We continue to like EVGA's cooler design, which marries distinctive looks and solid build quality. Both fans switch off at loads below 55°C, and then ramp up predictably past that point.

The metal backplate is a nice aesthetic touch, though there isn't a whole heap of components to cool on the back. Consequently, it doesn't get that warm, unlike the competition, and we registered a maximum 61°C temperature after 15 minutes of full load, suggesting that it's more decorative than absolutely necessary.

You'd think adding this plate and having a custom heatsink would push total board weight up a fair bit. That's not the case, as the the card tips the scales at 1,061g, or 215g lighter than the Founders Edition, whose build quality feels a notch or two above EVGA's.

As an aside, the switch between regular RTX 2070 and the improved Super version has been easy for the likes of EVGA. So much so, that part of the Super branding is merely a sticker on top of the existing RTX 2070 card.

LED lighting is subtle and focussed on the side of the card. The XC Gaming may look a bit odd if positioned in a chassis that has vertical mounting because only the upper section of the card is lit. One can choose between the full range of RGB colours and one of five effects and varying levels of brightness via EVGA's Precision X1 utility. This is one feature the FE card does not have.

Nvidia's reference spec calls for a boost clock of 1,770MHz. The XC Gaming ups that to 1,800MHz but keeps memory at the standard 14Gbps, enabling the card to keep to a 215W TDP. One can therefore assume that it will benchmark very close to the FE model.

EVGA uses a familiar pattern of cooling an RTX-level card. The twin-fan heatsink makes contact with the core via a solid block and then six flattened heatpipes snake away through the aluminium fins. Both fans are connected as one to the PCB, but they can be set to completely different speeds. It's worth knowing that hot air is mostly ejected out of the side of the card, meaning it is largely recirculated in the chassis. Handy for ancillary M.2 cooling, though not great for in-chassis thermals.
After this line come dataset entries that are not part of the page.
Fixpoint resetCount_loop (n : nat) (hashNum key count : Z) : M CountMinSketch unit :=
  match n with
  | O => ret tt
  | S n =>
      let! index := getIndex hashNum key in
      let! x := cell index in
      do! setCell index ((x - count) mod 2 ^ bits) in
      resetCount_loop n (hashNum + 1) key count
  end.
Definition resetCount (key : Z) : M CountMinSketch unit :=
  let! s := get in
  let! count := getCount key in
  resetCount_loop (Z.to_nat (depth_ s)) 0 key count.

(** ** Specification

    [h] lists the keys counted since the last reset. A cell holds the number
    of them that fall into it, up to the capacity of a counter. *)

Definition column (s : CountMinSketch) (r key : Z) : Z :=
  combineHashes (hashInt r) key mod width_ s.
Definition hits (s : CountMinSketch) (r c : Z) (h : list Z) : Z :=
  Z.of_nat (length (filter (fun k => column s r k = c) h)).
Definition capped (n : Z) : Z := Z.min getMaxCount n.

Record cms_wf (s : CountMinSketch) : Prop := {
  wf_width : 0 < width_ s;
  wf_depth : 0 < depth_ s;
  wf_size : width_ s * depth_ s < 2 ^ 32;
  wf_table : Z.of_nat (length (table_ s)) = width_ s * depth_ s
}.

(** [f r c] is the content of row [r], column [c]. *)
Definition holds_cells (s : CountMinSketch) (f : Z -> Z -> Z) : Prop :=
  forall r c, 0 <= r < depth_ s -> 0 <= c < width_ s ->
    table_ s !! Z.to_nat (r * width_ s + c) = Some (f r c).

Definition cms_repr (s : CountMinSketch) (h : list Z) : Prop :=
  cms_wf s /\ holds_cells s (fun r c => capped (hits s r c h)).

Definition same_shape (s s' : CountMinSketch) : Prop :=
  width_ s' = width_ s /\ depth_ s' = depth_ s.

Lemma column_range (s : CountMinSketch) (r key : Z) : cms_wf s -> 0 <= column s r key < width_ s.
Proof. intros Hw. apply Z.mod_pos_bound, Hw. Qed.

Lemma cell_inj (w r c r' c' : Z) :
  0 <= c < w -> 0 <= c' < w -> r * w + c = r' * w + c' -> r = r' /\ c = c'.
Proof. intros. assert (r = r') by nia. subst. lia. Qed.

(** The index of a row fits the table. *)
Lemma getIndex_run (s : CountMinSketch) (r key : Z) :
  cms_wf s -> 0 <= r < depth_ s ->
  getIndex r key s = (Ok (r * width_ s + column s r key), s) /\
  0 <= r * width_ s + column s r key < width_ s * depth_ s.
Proof.
  intros Hw Hr. pose proof (column_range s r key Hw) as Hc. destruct Hw as [Hw Hd Hs _].
  assert (Hb : 0 <= r * width_ s + column s r key < width_ s * depth_ s) by nia.
  split; [|done]. unfold getIndex, bind, get, Prelude.guard, ret.
  rewrite (proj2 (Z.eqb_neq _ _)) by lia. fold (column s r key).
  rewrite u32_small by (unfold is_u32; nia). rewrite u64_small by (unfold is_u64; lia). done.
Qed.

Lemma cell_run (s : CountMinSketch) (f : Z -> Z -> Z) (r c : Z) :
  holds_cells s f -> 0 <= r < depth_ s -> 0 <= c < width_ s ->
  cell (r * width_ s + c) s = (Ok (f r c), s).
Proof. intros Hf Hr Hc. unfold cell. by rewrite (Hf r c Hr Hc). Qed.

Definition upd_cell (f : Z -> Z -> Z) (r c x : Z) : Z -> Z -> Z :=
  fun r' c' => if bool_decide (r' = r /\ c' = c) then x else f r' c'.

Lemma setCell_run (s : CountMinSketch) (f : Z -> Z -> Z) (r c x : Z) :
  cms_wf s -> holds_cells s f -> 0 <= r < depth_ s -> 0 <= c < width_ s ->
  exists s', setCell (r * width_ s + c) x s = (Ok tt, s') /\ cms_wf s' /\ same_shape s s' /\
    saturated s' = saturated s /\ holds_cells s' (upd_cell f r c x).
Proof.
  intros Hw Hf Hr Hc. unfold setCell, bind. rewrite (cell_run s f r c Hf Hr Hc).
  eexists. split; [done|]. destruct Hw as [Hw Hd Hs Ht]. split_and!; [|done|done|].
  - constructor; simpl; try done. by rewrite length_insert.
  - intros r' c' Hr' Hc'. simpl in *. unfold upd_cell. case_bool_decide as Hb.
    + destruct Hb as [-> ->]. apply list_lookup_insert_eq. nia.
    + rewrite list_lookup_insert_ne; [by apply Hf|]. intros E%Z2Nat.inj; [|nia..].
      apply Hb. destruct (cell_inj (width_ s) r c r' c'); [lia..|]. lia.
Qed.

Lemma hits_shape (s s' : CountMinSketch) (r c : Z) (h : list Z) :
  same_shape s s' -> hits s' r c h = hits s r c h.
Proof. intros [E _]. unfold hits, column. by rewrite E. Qed.

Lemma hits_cons (s : CountMinSketch) (r c k : Z) (h : list Z) :
  hits s r c (k :: h) = hits s r c h + (if bool_decide (column s r k = c) then 1 else 0).
Proof.
  unfold hits. rewrite filter_cons. case_bool_decide; case_decide; try done; simpl; lia.
Qed.

Lemma hits_nonneg (s : CountMinSketch) (r c : Z) (h : list Z) : 0 <= hits s r c h.
Proof. unfold hits. lia. Qed.

(** ** Increments *)

(** Rows before [r] have counted [k], the others not yet. *)
Definition half_done (s : CountMinSketch) (h : list Z) (k r0 : Z) : Z -> Z -> Z :=
  fun r c => capped (hits s r c (if bool_decide (r < r0) then k :: h else h)).

Lemma holds_cells_ext (s : CountMinSketch) (f g : Z -> Z -> Z) :
  (forall r c, 0 <= r < depth_ s -> 0 <= c < width_ s -> f r c = g r c) ->
  holds_cells s f -> holds_cells s g.
Proof. intros He Hf r c Hr Hc. rewrite <- He by done. by apply Hf. Qed.

Lemma increment_row (s : CountMinSketch) (h : list Z) (k r : Z) (n : nat) :
  cms_wf s -> 0 <= r < depth_ s -> holds_cells s (half_done s h k r) ->
  exists s', increment_loop (S n) r k s = increment_loop n (r + 1) k s' /\
    cms_wf s' /\ same_shape s s' /\ holds_cells s' (half_done s h k (r + 1)).
Proof.
  intros Hw Hr Hf. destruct (getIndex_run s r k Hw Hr) as [Ei _].
  pose proof (column_range s r k Hw) as Hc. cbn [increment_loop]. unfold bind at 1. rewrite Ei.
  unfold bind at 1. rewrite (cell_run s _ r _ Hf Hr Hc).
  assert (Hx : half_done s h k r r (column s r k) = capped (hits s r (column s r k) h)).
  { unfold half_done. by rewrite bool_decide_eq_false_2 by lia. }
  rewrite Hx. set (x := capped _) in *.
  assert (Hnew : forall s', same_shape s s' ->
    holds_cells s' (upd_cell (half_done s h k r) r (column s r k)
                      (capped (hits s r (column s r k) (k :: h)))) ->
    holds_cells s' (half_done s h k (r + 1))).
  { intros s' [Es Ed]. apply holds_cells_ext. intros r' c' Hr' Hc'. unfold upd_cell, half_done.
    case_bool_decide as Hb; [destruct Hb as [-> ->]; by rewrite bool_decide_eq_true_2 by lia|].
    destruct (Z.lt_trichotomy r' r) as [|[->|]].
    - by rewrite !bool_decide_eq_true_2 by lia.
    - rewrite bool_decide_eq_false_2, bool_decide_eq_true_2 by lia. rewrite hits_cons.
      rewrite (bool_decide_eq_false_2 (column s r k = c')) by naive_solver. f_equal. lia.
    - by rewrite !bool_decide_eq_false_2 by lia. }
  destruct (Z.ltb_spec x getMaxCount) as [Hlt|Hge].
  - assert (Hx1 : x + 1 = capped (hits s r (column s r k) (k :: h))).
    { rewrite hits_cons, bool_decide_eq_true_2 by done. unfold x, capped in *. lia. }
    rewrite Hx1. destruct (setCell_run s _ r _ (capped (hits s r (column s r k) (k :: h))) Hw Hf Hr Hc)
      as (s1 & E1 & W1 & S1 & _ & F1).
    unfold bind. rewrite E1. destruct (_ =? _); unfold modify, ret.
    + eexists. split; [done|]. split_and!; [|done|].
      * destruct W1. by constructor.
      * by apply (Hnew s1 S1).
    + exists s1. split_and!; auto.
  - exists s. split; [done|]. split_and!; [done|done|]. apply Hnew; [done|].
    eapply holds_cells_ext; [|exact Hf]. intros r' c' Hr' Hc'. unfold upd_cell.
    case_bool_decide as Hb; [|done]. destruct Hb as [-> ->]. rewrite Hx, hits_cons.
    rewrite bool_decide_eq_true_2 by done. unfold x, capped in *. lia.
Qed.

Lemma increment_rows (n : nat) (s : CountMinSketch) (h : list Z) (k r : Z) :
  cms_wf s -> 0 <= r -> r + Z.of_nat n = depth_ s -> holds_cells s (half_done s h k r) ->
  exists s', increment_loop n r k s = (Ok tt, s') /\ cms_wf s' /\ same_shape s s' /\
    holds_cells s' (half_done s h k (depth_ s)).
Proof.
  revert s r. induction n as [|n IH]; intros s r Hw Hr Hn Hf.
  { exists s. replace (depth_ s) with r by lia. by split_and!. }
  destruct (increment_row s h k r n Hw) as (s1 & E1 & W1 & [Sw Sd] & F1); [lia|done|].
  assert (Hh : forall r0, half_done s1 h k r0 = half_done s h k r0).
  { intros r0. unfold half_done, hits, column. by rewrite Sw. }
  destruct (IH s1 (r + 1) W1) as (s2 & E2 & W2 & [Sw2 Sd2] & F2); [lia|lia|by rewrite Hh|].
  exists s2. rewrite E1, E2. rewrite Hh, Sd in F2. split_and!; try done. split; congruence.
Qed.

Lemma increment_repr (s : CountMinSketch) (h : list Z) (k : Z) :
  cms_repr s h -> exists s', increment k s = (Ok tt, s') /\ cms_repr s' (k :: h) /\ same_shape s s'.
Proof.
  intros [Hw Hf]. unfold increment, bind, get.
  destruct (increment_rows (Z.to_nat (depth_ s)) s h k 0 Hw) as (s' & E & W & Sh & F).
  - lia.
  - pose proof (wf_depth _ Hw). lia.
  - eapply holds_cells_ext; [|exact Hf]. intros r c Hr Hc. unfold half_done.
    by rewrite bool_decide_eq_false_2 by lia.
  - exists s'. split_and!; [done|split; [done|]|done]. eapply holds_cells_ext; [|exact F]. intros r c Hr Hc.
    rewrite (hits_shape s s' r c _ Sh). unfold half_done. destruct Sh as [_ Sd].
    by rewrite bool_decide_eq_true_2 by lia.
Qed.

(** ** Counts *)

(** The least of the cells of a key in [n] rows from row [r] on. *)
Fixpoint least (f : Z -> Z) (n : nat) (r acc : Z) : Z :=
  match n with O => acc | S n => least f n (r + 1) (Z.min acc (f r)) end.

Lemma count_rows (n : nat) (s : CountMinSketch) (f : Z -> Z -> Z) (k r acc : Z) :
  cms_wf s -> holds_cells s f -> 0 <= r -> r + Z.of_nat n = depth_ s ->
  count_loop n r k acc s = (Ok (least (fun r => f r (column s r k)) n r acc), s).
Proof.
  revert r acc. induction n as [|n IH]; intros r acc Hw Hf Hr Hn; [done|].
  destruct (getIndex_run s r k Hw) as [Ei _]; [lia|]. cbn [count_loop]. unfold bind at 1. rewrite Ei.
  unfold bind at 1. rewrite (cell_run s f r) by (try apply column_range; done || lia).
  by rewrite IH by (done || lia).
Qed.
The reason there's no overt heatsink cooling of the VRMs and memory is down to EVGA using a metal frame heatsink in between the cooler and PCB. Let's take a peek.

Heatsink coverage is robust, as it envelops the 8GB of GDDR6 memory, VRMs, and has a thermal pad that makes direct contact with a bunch of fins. There's actually not too much more EVGA can do whilst retaining a dual-slot form factor.

Power is sourced via the usual combination of 8+6-pin connectors on the far side. This model is bereft of advanced features such as dual BIOSes, full iCX2 technology, and a larger PCB enabling three fans: those belong to the higher-spec Super FTW3 Ultra Gaming.

It's good to see that EVGA retains the default display configuration put forward by Nvidia, including USB Type-C. On top of the green team's own software promotion of Wolfenstein: Young Blood and Control, EVGA continues to bundle in Grip: Combat Racing, adding that bit of extra value.

Remember how we said that Nvidia's AIBs will feel the pinch when it comes to pricing? Knowing the reference Founders Edition is £475, EVGA is charging £530 for this model, consistent with a mid-pack card from a partner. Whether that £55 surcharge is worth it depends upon how much value you ascribe to the XC Gaming's features.